Baton Rouge Louisiana Temple

Baton Rouge Louisiana Temple

Saturday, May 9, 2015

Vicksburg National Military Park

Because we went to Vicksburg before, I've decided to concentrate on the USS Cairo, the only boat that the South was able to sink during the battle of Vicksburg. 102 years after the USS Cairo sank to the bottom of the Yazoo River, the boat was located and a massive salvage effort was set in motion to raise the boat and restore as much as possible. It wasn't actually transported to the Vicksburg National Military Park until 1977.
"Meet the deadline or pay $200 a day."  James Buchanan Eads, a wealthy St. Louis industrialist who risked his fortune in support of the Union, agreed to the deadline terms for the construction of 7 new ironclads. To speed production, a partner shipyard built 3 of the boats. Eads' shipyard built the other 4. All 7 were delivered 100 days later. The USS Cairo and 6 sister boats were all named for towns along the Ohio and Mississippi Rivers. Unlike wooden sailing ships used at the beginning of the Civil War, these new boats had steam engines, armor plating, 13 cannons and a whopping top speed of 9 MPH!
We had no idea the the ironclads were paddle boats driven by steam. The paddle was actually inside the boat. It took a ton of coal per hour to make the steam to power the engines that drove the paddle wheel. They had to keep the fires burning and steam pressure up even when anchored in case of an attack, because without the steam the boat couldn't move. I wouldn't want to be the "coal heavers" who piled coal from storage into the fire room!
Some of the sides of the boat have rails turned upside down for the sides.
The Hastings, The Bible's and us--There are some outstanding missionaries in our mission, and the Hastings and Bible's are 4 of the best. They are truly the "salt of the earth," and yes, "by their fruits ye shall know them." They're dedicated and humble and are doing a great work in this part of the Lord's vineyard. 
The Missouri Monument--The plaque in front says, "Here Brothers Fought. Here, Confederates from Missouri fought Union soldiers from Missouri. At Vicksburg--and across every Civil War battlefield--men who had once been friends faced off as enemies.
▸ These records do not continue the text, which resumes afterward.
(** Building a list from tokens and reading it back gives its length and
    tokens of the same objects, in order; a list of bytes reads back as those
    bytes. *)
Theorem list_roundtrip debug sc values ps bytes (Hok : scope_ok sc)
    (Hroom : room sc (2 + length ps)) (Hv : Forall2 (live_root (rs_heap sc)) values ps)
    (Hlen : (Z.of_nat (length ps) <= u64_max)%Z) (Hbytes : (Z.of_nat (length bytes) <= u64_max)%Z) :
  leads_to (let* r := alloc_root_list debug values in
            let* n := list_len debug r in
            let* vs := root_as_list debug r in
            mret (n, vs)) sc (2 + length ps)
    (fun x h' => x.1 = length values /\ Forall2 (live_root h') x.2 ps) /\
  leads_to (let* r := alloc_root_binary_list debug bytes in root_as_binary_list debug r) sc 2
    (fun x _ => x = bytes).
Proof.
  assert (Hroom2 : room sc 2) by (unfold room in *; lia). split.
  - eapply (leads_to_bind _ _ _ 2 (length ps)); [by apply alloc_list_leads|done|].
    intros r sc1 Hok1 Hext1 Hroom1 Hr. eapply (leads_to_bind _ _ _ 0 (length ps)); [|done|].
    { apply (list_len_leads debug sc1 r (map LPtr ps)); [done|by rewrite length_map| |done].
      unfold room in *; lia. }
    intros ? sc2 Hok2 Hext2 Hroom2' ->. rewrite length_map.
    apply (leads_to_le _ _ (length ps + 0)); [|lia].
    eapply leads_to_bind; [|by rewrite Nat.add_0_r|].
    { rewrite <- (length_map LPtr ps). apply root_as_list_leads; [done|by rewrite length_map|].
      destruct Hr as (p & ? & ?). exists p.
      split; [by apply (ext_roots _ _ Hext2)|by eapply list_repr_extends]. }
    intros vs sc3 Hok3 _ _ Hvs. apply leads_to_ret; [done|]. simpl.
    split; [by rewrite (Forall2_length _ _ _ Hv)|].
    apply Forall2_flip. rewrite Forall2_fmap_l in Hvs. exact Hvs.
  - eapply (leads_to_bind _ _ _ 2 0); [by apply alloc_binary_list_leads|done|].
    intros r sc1 Hok1 Hext1 Hroom1 (p & Hr & Hp). unfold root_as_binary_list.
    eapply (leads_to_bind _ _ _ 0 0); [by eapply pointer_leads|done|].
    intros ? sc2 Hok2 Hext2 _ ->. eapply leads_to_lift; [done| |done].
    apply collect_list_u8_spec; [|done]. by eapply list_repr_extends.
Qed.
Neighbors and even family members found themselves on opposite sides, fighting for different ideals. Did they hesitate to fire on each other? In the officers' ranks were many men who had attended the same military academies. When Grant and Pemberton met to discuss surrender terms, they spoke as enemy commanders, but also as West Point graduates. The Civil War was not a struggle to fend off a foreign nation, but a war of Americans fighting Americans."
The sun is always in the wrong part of the sky by the time we get to the Kentucky Monument, but it's still a beautiful sight even though you probably can't tell it's Abraham Lincoln and Jefferson Davis.